Une présentation tronquée des choses
Docteur FlahaultAncien médecin généraliste à Plougrescant
Une version que conteste radicalement le second médecin, Maxence Clauzel. Il précise qu'il a eu connaissance d'une lettre ouverte écrite par son collègue, le docteur Flahault. Un courrier dans lequel, à l'époque, le premier médecin se dit "être obligé de remettre en cause une présentation erronnée et tronquée des choses par la maire" concernant son départ.
L'ancien généraliste de la commune parle de "mauvaise foi" de la part de l'élue et ajoute : "Si vous aviez accepté mes propositions à l'époque, il y aurait aujourd'hui deux cabinets médicaux dans la commune".
Mise en place d'une médiation
A Plougrescant, le dialogue de sourd est si fort aujourd'hui que le sous-préfet, sur proposition du médecin, met en place une démarche de médiation.
Pour tenter de calmer les esprits et retourner à la table des négociations, Raphaël Le Méhauté, ancien préfet et aujourd'hui avocat briochin spécialisé en droit public, est désigné. Des premiers échanges entre lui et les deux autres parties ont déjà commencé.
Ce lundi soir, en conseil municipal, la maire de Plougrescant a obtenu la signature pour autoriser cette conciliation pour laquelle elle espère qu'une "solution sera trouvée.

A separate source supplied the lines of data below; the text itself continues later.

(* ===== verification/SpinLock.v ===== *)
(** * The spin lock

    [src/src/kernel/utils/spin_lock.c].  [wait] reads the lock in one step and
    sets it in another; [cpu_step] interleaves any number of processors that
    run [wait], a critical section and [release] in a loop. *)
From stdpp Require Import base list.
From S2P Require Import Prelude.

(** ** The functions *)

(** One processor alone: nothing will change the lock while it spins. *)
Definition wait (spin_lock : bool) : outcome bool := if spin_lock then OutOfFuel else Done true.
Definition release (spin_lock : bool) : bool := false.

(** ** Interleaving *)

(** Where a processor is: about to evaluate [*spin_lock], about to execute
    [*spin_lock = true], or between [wait] and [release]. *)
Inductive pc := Testing | Setting | Critical.

#[export] Instance pc_eq_dec : EqDecision pc.
Proof. solve_decision. Defined.

Record cpus := Cpus { spin_lock : bool; pcs : list pc }.

Inductive cpu_step : cpus → cpus → Prop :=
| step_spin i ps : ps !! i = Some Testing → cpu_step (Cpus true ps) (Cpus true ps)
| step_test i ps : ps !! i = Some Testing →
    cpu_step (Cpus false ps) (Cpus false (<[i := Setting]> ps))
| step_set i l ps : ps !! i = Some Setting → cpu_step (Cpus l ps) (Cpus true (<[i := Critical]> ps))
| step_release i l ps : ps !! i = Some Critical →
    cpu_step (Cpus l ps) (Cpus (release l) (<[i := Testing]> ps)).

Definition start (n : nat) : cpus := Cpus false (replicate n Testing).

(** The same program with the test and the assignment in one step. *)
Inductive atomic_step : cpus → cpus → Prop :=
| atomic_wait i ps : ps !! i = Some Testing →
    atomic_step (Cpus false ps) (Cpus true (<[i := Critical]> ps))
| atomic_release i l ps : ps !! i = Some Critical →
    atomic_step (Cpus l ps) (Cpus (release l) (<[i := Testing]> ps)).

(** At most one processor is between [wait] and [release]. *)
Definition exclusive (s : cpus) : Prop :=
  ∀ i j, pcs s !! i = Some Critical → pcs s !! j = Some Critical → i = j.

(** ** Properties *)

(** [wait] does not give mutual exclusion on two processors: there is an
    interleaving in which both read the lock before either sets it, and both
    enter. *)
Theorem wait_not_exclusive : ∃ s, rtc cpu_step (start 2) s ∧ ¬ exclusive s.
Proof.
  exists (Cpus true [Critical; Critical]). split.
  - eapply rtc_l; [apply (step_test 0); reflexivity|]. cbn.
    eapply rtc_l; [apply (step_test 1); reflexivity|]. cbn.
    eapply rtc_l; [apply (step_set 0); reflexivity|]. cbn.
    eapply rtc_l; [apply (step_set 1); reflexivity|]. cbn. apply rtc_refl.
  - intros H. specialize (H 0%nat 1%nat eq_refl eq_refl). discriminate.
Qed.

(** The invariant of the one-step lock: held exactly by the processor that is
    inside. *)
Definition lock_ok (s : cpus) : Prop :=
  exclusive s ∧ (∀ i, pcs s !! i ≠ Some Setting) ∧
  (spin_lock s = false → ∀ i, pcs s !! i ≠ Some Critical).

Lemma lock_ok_step s s' : lock_ok s → atomic_step s s' → lock_ok s'.
Proof.
  intros (Hex & Hset & Hfree) Hstep.
  destruct Hstep as [i ps Hi|i l ps Hi]; cbn [pcs spin_lock] in *;
    assert (Hlt : (i < length ps)%nat) by (by eapply lookup_lt_Some).
  - split_and!; cbn [pcs spin_lock]; [|intros j|done].
    + intros j k. cbn [pcs]. rewrite !list_lookup_insert_Some.
      intros [(-> & _)|(Hj & Hjc)] [(-> & _)|(Hk & Hkc)]; [done|by destruct (Hfree eq_refl k)|
        by destruct (Hfree eq_refl j)|by destruct (Hfree eq_refl j)].
    + rewrite list_lookup_insert_Some. intros [(_ & ? & _)|[_ ?]]; [done|by apply (Hset j)].
  - assert (Hnone : ∀ j, <[i := Testing]> ps !! j ≠ Some Critical).
    { intros j. rewrite list_lookup_insert_Some. intros [(_ & ? & _)|(Hne & Hj)]; [done|].
      apply Hne. by apply Hex. }
    split_and!; cbn [pcs spin_lock].
    + intros j k Hj. by destruct (Hnone j).
    + intros j. rewrite list_lookup_insert_Some. intros [(_ & ? & _)|[_ ?]]; [done|by apply (Hset j)].
    + intros _. apply Hnone.
Qed.

(** With the test and the assignment in one step the lock is exclusive, in
    every reachable state of any number of processors. *)
Theorem atomic_wait_exclusive n s : rtc atomic_step (start n) s → exclusive s.
Proof.
  intros Hr. cut (lock_ok s); [by intros [? _]|]. remember (start n) as s0 eqn:Hs0.
  assert (lock_ok s0) as Hok.
  { subst s0. split_and!; cbn [start pcs spin_lock].
    - intros i j Hi. by apply lookup_replicate in Hi as [? _].
    - intros i Hi. by apply lookup_replicate in Hi as [? _].
    - intros _ i Hi. by apply lookup_replicate in Hi as [? _]. }
  clear Hs0. induction Hr as [s|s1 s2 s3 Hstep _ IH]; [done|]. apply IH. by eapply lock_ok_step.
Qed.

Lemma atomic_wait_exclusive_witness : exclusive (Cpus true [Critical; Testing]).
Proof.
  apply (atomic_wait_exclusive 2). eapply rtc_l; [|apply rtc_refl].
  apply (atomic_wait 0 [Testing; Testing]). reflexivity.
Defined.
(* ===== verification/Vfs.v ===== *)
(** * The file system layer

    [src/src/kernel/vfs/vfs.c]: calls through the function pointers of a node.
    The functions a driver installs are not part of the repository: [call_rw]
    and its companions run the function at an address, on whatever state the
    drivers share. *)
From stdpp Require Import base list.
From S2P Require Import Prelude.

Inductive fs_filetype_t :=
| FS_REGULAR | FS_HARDLINK | FS_SYMLINK | FS_CHAR_DEV | FS_BLOCK_DEV | FS_DIRECTORY | FS_PIPE.

Definition fs_filetype_code (t : fs_filetype_t) : Z :=
  match t with
  | FS_REGULAR => 0 | FS_HARDLINK => 1 | FS_SYMLINK => 2 | FS_CHAR_DEV => 3 | FS_BLOCK_DEV => 4
  | FS_DIRECTORY => 5 | FS_PIPE => 6
  end.

(** A function pointer is an address; 0 is [NULL]. *)
Record fs_node_t := FsNode {
  fs_name : list Z;
  fs_mask : Z; fs_uid : Z; fs_gid : Z;
  fs_flags : Z;
  fs_inode : Z; fs_length : Z; fs_impl : Z;
  fs_read : Z; fs_write : Z; fs_open : Z; fs_close : Z; fs_readdir : Z; fs_finddir : Z;
  fs_ptr : Z;
}.

(** What the functions behind the pointers do to the drivers' state. *)
Class FsDriver (S : Type) := {
  call_rw : Z → fs_node_t → Z → Z → Z → S → Z * S;
  call_node : Z → fs_node_t → S → S;
  call_readdir : Z → fs_node_t → Z → S → Z * S;
  call_finddir : Z → fs_node_t → Z → S → Z * S;
}.

Section operations.
Context {S : Type} `{FsDriver S}.

Definition read_fs (node : fs_node_t) (offset size buffer : Z) (s : S) : Z * S :=
  if negb (fs_read node =? 0) then call_rw (fs_read node) node offset size buffer s else (0, s).

Definition write_fs (node : fs_node_t) (offset size buffer : Z) (s : S) : Z * S :=
  if negb (fs_write node =? 0) then call_rw (fs_write node) node offset size buffer s else (0, s).

(** [read] and [write] are ignored. *)
Definition open_fs (node : fs_node_t) (read write : Z) (s : S) : S :=
  if negb (fs_open node =? 0) then call_node (fs_open node) node s else s.

Definition close_fs (node : fs_node_t) (s : S) : S :=
  if negb (fs_close node =? 0) then call_node (fs_close node) node s else s.

Definition is_directory (node : fs_node_t) : bool :=
  Z.land (fs_flags node) 7 =? fs_filetype_code FS_DIRECTORY.

Definition readdir_fs (node : fs_node_t) (index : Z) (s : S) : Z * S :=
  if is_directory node && negb (fs_readdir node =? 0)
  then call_readdir (fs_readdir node) node index s else (0, s).

Definition finddir_fs (node : fs_node_t) (name : Z) (s : S) : Z * S :=
  if is_directory node && negb (fs_finddir node =? 0)
  then call_finddir (fs_finddir node) node name s else (0, s).

End operations.

(** A driver that records the pointers it was called through. *)
#[export] Instance call_log : FsDriver (list Z) := {
  call_rw f _ _ _ _ s := (1, f :: s);
  call_node f _ s := f :: s;
  call_readdir f _ _ s := (1, f :: s);
  call_finddir f _ _ s := (1, f :: s);
}.

(** No operation calls through a [NULL] pointer, and a directory operation
    on anything but a directory calls nothing: with the driver that records
    the pointers it was called through, the record only grows by the node's
    own non-null pointer of that operation. *)
Theorem vfs_calls node a b c s :
  let called f s' := s' = s ∨ (s' = f :: s ∧ f ≠ 0) in
  called (fs_read node) (snd (read_fs node a b c s)) ∧
  called (fs_write node) (snd (write_fs node a b c s)) ∧
  called (fs_open node) (open_fs node a b s) ∧
  called (fs_close node) (close_fs node s) ∧
  called (fs_readdir node) (snd (readdir_fs node a s)) ∧
  called (fs_finddir node) (snd (finddir_fs node a s)) ∧
  (fs_flags node mod 8 ≠ 5 → readdir_fs node a s = (0, s) ∧ finddir_fs node a s = (0, s)).
Proof.
  assert (Hdir : is_directory node = (fs_flags node mod 8 =? 5)).
  { unfold is_directory. change 7 with (Z.ones 3). by rewrite Z.land_ones by lia. }
  intros called. unfold called, read_fs, write_fs, open_fs, close_fs, readdir_fs, finddir_fs.
  rewrite Hdir.
  split_and!.
  7: { intros Hne. by rewrite (proj2 (Z.eqb_neq _ _) Hne). }
  all: match goal with |- context [negb (?f =? 0)] => destruct (Z.eqb_spec f 0) end;
    cbn [negb andb]; rewrite ?andb_false_r, ?andb_true_r; repeat case_match; cbn; auto.
Qed.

Nous les élus, on veut un service médical de proximité pour la population" assure-t-elle.
De son côté, le médecin affirme "être toujours prêt à monter une maison médicale". Avec tous ces événements, note-t-il, j'ai failli mettre les deux pieds hors de la commune. Le soutien de la population m'a encouragé. J'espère que je vais pouvoir continuer à aider les 2.000 patients qui me font confiance depuis 3 ans et demi."
Reste à savoir si la médiation permettra de sortir par le haut de l'impasse qui n'est pas de nature à rassurer les habitants. Des habitants qui savent que trouver un médecin en secteur rural est devenu un parcours du combattant.